As more people around the world enter the middle class, more are able to purchase plane tickets—which means more demand for airplanes. Which is boding particularly well for Honeywell International under CEO Darius Adamczyk.
The industrial conglomerate’s stock keeps making new 52-week highs, reaching $177.36 on June 20, based in part of analysts’ recommendations upon hearing about Honeywell’s bullish predictions at a Paris air show earlier that week.
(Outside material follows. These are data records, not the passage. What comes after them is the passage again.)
Lemma APP_yields subtype SSRC name data :
  block_ok (APP_block subtype SSRC name data) ->
  yields (block_bytes (APP_block subtype SSRC name data)) (block_reports (APP_block subtype SSRC name data)).
Proof.
  intros (B1 & B2 & B3 & B4 & B5) p pos r Hs E. pose proof (Zlen_nonneg data).
  assert (HL : Zlen (be32 SSRC ++ be32 name ++ data) = 8 + Zlen data) by (rewrite !Zlen_app, !Zlen_be32; lia).
  eapply continues_block; [exact Hs|exact E|lia|rewrite HL; zdm|lia|done|]. enter Hi Hl. rewrite HL in Hl.
  eexists. unfold ParseAPP. left_in q. rewrite (proj2 (Z.ltb_ge _ 12)) by lia. do 2 iget Hi.
  split; [reflexivity|]. split; [done|]. split; [done|]. split; [done|].
  match goal with |- continues ?p _ _ => moved Hi p end. eapply app_pieces_continue; [done|exact Hi|done|exact He|done].
Qed.

(** An extended report up to its block. *)
Ltac extended Hi Hl q r :=
  eexists; unfold ParseXr; left_in q; rewrite Hl; tests; iget Hi;
  split; [reflexivity|]; split; [done|]; split; [done|]; split; [done|];
  item Hi; unfold ParseXrItem; left_of Hi; iget Hi;
  apply (inside_skip _ [0] _ r 1) in Hi; [|done]; rewrite ?skip_plus in Hi; iget Hi; tests.

Lemma ReferenceTime_yields SSRC s f :
  block_ok (ReferenceTime_block SSRC s f) -> yields (block_bytes (ReferenceTime_block SSRC s f)) (block_reports (ReferenceTime_block SSRC s f)).
Proof.
  intros (B1 & B2 & B3) p pos r Hs E. eapply continues_block; [exact Hs|exact E|lia|done|done|done|]. enter Hi Hl.
  extended Hi Hl q r. unfold ParseXrReceiverReferenceTimeItem. left_of Hi. do 2 iget Hi.
  split; [reflexivity|]. split; [done|]. split; [done|]. split; [done|]. ended r Hi.
Qed.

Lemma DLRR_yields SSRC i : block_ok (DLRR_block SSRC i) -> yields (block_bytes (DLRR_block SSRC i)) (block_reports (DLRR_block SSRC i)).
Proof.
  intros (B1 & B2 & B3 & B4) p pos r Hs E. eapply continues_block; [exact Hs|exact E|lia|done|done|done|]. enter Hi Hl.
  extended Hi Hl q r. unfold ParseXrDlrr. tests.
  split; [reflexivity|]. split; [done|]. split; [done|]. split; [done|].
  item Hi. unfold ParseXrDlrrItem. change (numberOfBlocks_ (set_type _ kRtcpNotValidCode)) with 1. left_of Hi. do 3 iget Hi.
  split; [reflexivity|]. split; [done|]. split; [by destruct i|]. split; [done|]. ended r Hi.
Qed.

Lemma VoIP_yields SSRC m : block_ok (VoIP_block SSRC m) -> yields (block_bytes (VoIP_block SSRC m)) (block_reports (VoIP_block SSRC m)).
Proof.
  intros (B0 & B1 & B2 & B3 & B4 & B5 & B6 & B7 & B8) p pos r Hs E. eapply continues_block; [exact Hs|exact E|lia|done|done|done|]. enter Hi Hl.
  extended Hi Hl q r. unfold ParseXrVoipMetricItem. left_of Hi. unfold metric_bytes in Hi. do 18 iget Hi.
  apply (inside_skip _ [0] _ r 1) in Hi; [|done]. rewrite ?skip_plus in Hi. do 3 iget Hi.
  split; [reflexivity|]. split; [done|]. split; [by destruct m|]. split; [done|]. ended r Hi.
Qed.

(** ** Source descriptions *)

Lemma sdes_align_at fuel p n : (4 - n mod 4) mod 4 <= Z.of_nat fuel -> sdes_align fuel p n = skip p ((4 - n mod 4) mod 4).
Proof.
  assert (H0 : forall p, skip p 0 = p) by (intros []; unfold skip; gsimp; by rewrite Z.add_0_r).
  revert p n. induction fuel as [|fuel IH]; intros p n Hf; cbn [sdes_align].
  - replace ((4 - n mod 4) mod 4) with 0 by zdm. by rewrite H0.
  - destruct (Z.eqb_spec (n mod 4) 0) as [E|E]; [rewrite E; change ((4 - 0) mod 4) with 0; by rewrite H0|].
    rewrite IH, skip_plus by zdm. f_equal. zdm.
Qed.

Lemma cname_loop_at name acc p bs r :
  inside p (acc ++ name ++ bs) r -> Forall (fun c => cname_illegal c = false) name -> Zlen (acc ++ name) < RTCP_CNAME_SIZE ->
  cname_loop (R := R) (length name) p (Zlen acc) acc = Cont (true, acc ++ name).
Proof.
  revert acc. induction name as [|c name IH]; intros acc Hi Hc Hl; cbn [cname_loop length].
  - rewrite app_nil_r in *. by rewrite (proj2 (Z.leb_gt _ _)) by lia.
  - apply Forall_cons in Hc as [Hc Hcs]. pose proof (Zlen_nonneg acc). pose proof (Zlen_nonneg name).
    rewrite Zlen_app, Zlen_cons in Hl. unfold Zlen at 1.
    rewrite (inside_rd (R := R) p _ r (length acc) c Hi) by (rewrite lookup_app_r, Nat.sub_diag by lia; done). cbn [flow_bind].
    rewrite Hc. fold (Zlen acc). rewrite (proj2 (Z.leb_gt _ _)) by lia. replace (Zlen acc + 1) with (Zlen (acc ++ [c])) by (rewrite Zlen_app; change (Zlen [c]) with 1; lia).
    rewrite IH; [by rewrite <- app_assoc|rewrite <- app_assoc; exact Hi|done|].
    rewrite !Zlen_app. change (Zlen [c]) with 1. lia.
Qed.

Lemma ParseSDESItem_chunk fuel p name bs r :
  (2 <= fuel)%nat -> name_ok name -> inside p ([1; Zlen name] ++ name ++ replicate (Z.to_nat (chunk_padding name)) 0 ++ bs) r ->
  exists p1, ParseSDESItem (R := R) fuel p 0 false = Cont (true, p1) /\ inside p1 bs r /\ packet_ p1 = CName None name
    /\ packetType_ p1 = kRtcpSdesChunkCode /\ state_ p1 = state_ p /\ numberOfBlocks_ p1 = numberOfBlocks_ p
    /\ ptrRTCPBlockEnd_ p1 = ptrRTCPBlockEnd_ p /\ rtcpData p1 = rtcpData p.
Proof.
  intros Hf [Hc Hn] Hi. destruct fuel as [|[|fuel]]; [lia..|]. pose proof (Zlen_nonneg name). pose proof (Zlen_nonneg bs).
  assert (Hpad : 1 <= chunk_padding name <= 4) by (unfold chunk_padding; zdm). set (k := chunk_padding name) in *.
  assert (HR : Zlen (replicate (Z.to_nat k) 0) = k) by (apply Zlen_replicate; lia).
  assert (HB := inside_left _ _ _ Hi). rewrite !Zlen_app, HR in HB. change (Zlen [1; Zlen name]) with 2 in HB. unfold block_left in HB.
  cbn [ParseSDESItem]. rewrite (proj2 (Z.ltb_lt (ptrRTCPData_ p) _)) by lia. cbn [negb]. iget Hi. tests.
  gsimp. rewrite (proj2 (Z.ltb_lt _ _)) by lia. iget Hi. tests. gsimp. rewrite (proj2 (Z.leb_gt _ _)) by lia.
  assert (Hi0 := Hi). match goal with |- context [cname_loop _ ?p _ _] => moved Hi0 p;
    assert (HC := cname_loop_at name [] p _ r Hi0 Hc Hn) end.
  unfold Zlen at 1. rewrite Nat2Z.id. rewrite (@Zlen_nil Z) in HC. rewrite HC. cbn [flow_bind app negb].
  apply (inside_skip _ name _ r (Zlen name)) in Hi; [|done].
  replace (Z.to_nat k) with (S (Z.to_nat (k - 1))) in Hi by lia. cbn [replicate app] in Hi.
  gsimp. rewrite (proj2 (Z.ltb_lt _ _)) by lia. cbn [negb]. iget Hi. tests.
  assert (HA : (4 - (0 + 1 + 1 + Zlen name + 1) mod 4) mod 4 = k - 1) by (subst k; unfold chunk_padding in *; zdm).
  rewrite sdes_align_at, HA by lia. eexists. split; [reflexivity|].
  apply (inside_skip _ (replicate (Z.to_nat (k - 1)) 0) bs r (k - 1)) in Hi; [|rewrite Zlen_replicate; lia].
  split; [|done]. match goal with |- inside ?p _ _ => moved Hi p end. exact Hi.
Qed.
The Morris Plains, New Jersey-based company said it is seeing broad-based aftermarket demand, and its aerospace orders with delivery this year are up 23% from a year ago.
Afterward, Barclays analyst Julian Mitchell wrote that Honeywell was his “top pick” within his multi-industry industrial coverage and rated the compan’s shares as “outperform.”
“The commercial aerospace business is growing because, essentially, there are more people on planes,” Barron’s wrote. “A growing global middle class means customers all over the world can afford to fly more. The International Air Transport Association reports that global passenger miles flown have grown about 6% a year on average for the past 10 years.”
Honeywell earned $1.92 a share in the first quarter, easily surpassing the consensus estimate of $1.83, while it beat the consensus revenue estimate by 3.06%, according to Zacks Equity Research.
“What’s driving the outperformance? The stock has an impressive record of positive earnings surprises, as it hasn’t missed our earnings consensus estimate in any of the last four quarters,” Zacks wrote.
For the current fiscal year, Honeywell is expected to post earnings of $8.1 per share on $37.17 billion in revenues — a 1.12% change in EPS on a -11.08% change in revenues, according to Zacks. For the next fiscal year, the company is expected to earn $8.83 per share on $38.96 billion in revenues — a year-over-year change of 9% and 4.82%, respectively.
“Honeywell is a simpler, more focused company that continues to overdeliver on its commitments,” Adamczyk said in the company’s earnings call in April.
“We are encouraged by our results, particularly organic sales growth and free cash flow, which were two of my top priorities when I took over as CEO,” he said. “Our combination of strong sales growth, favorable end-market exposure and significant balance sheet positions us well for the remainder of 2019.”
In 2017, Darius Adamczyk became Honeywell’s CEO, previously serving as chief operating officer. Prior to this role, he served as CEO of Honeywell Performance Materials and Technologies, whose products include low global warming refrigerants, specialty films for healthcare and photovoltaic applications, technologies for the global refining and petrochemicals industry and process solutions. Adamczyk also served as president of Honeywell Process Solutions, was incorporated into Honeywell PMT under his leadership.
Adamczyk became the president of Honeywell Scanning & Mobility in 2008 when Metrologic—where he was serving as CEO—was acquired by Honeywell.
He’s No. 72 on Chief Executive and RHR International’s CEO1000 Tracker, a ranking of the top 1,000 public/private companies
Headquarters: Morris Plains, New Jersey
Education:MBA from Harvard University, a master’s degree in computer engineering from Syracuse University, and a bachelor’s degree in electrical and computer engineering from Michigan State University.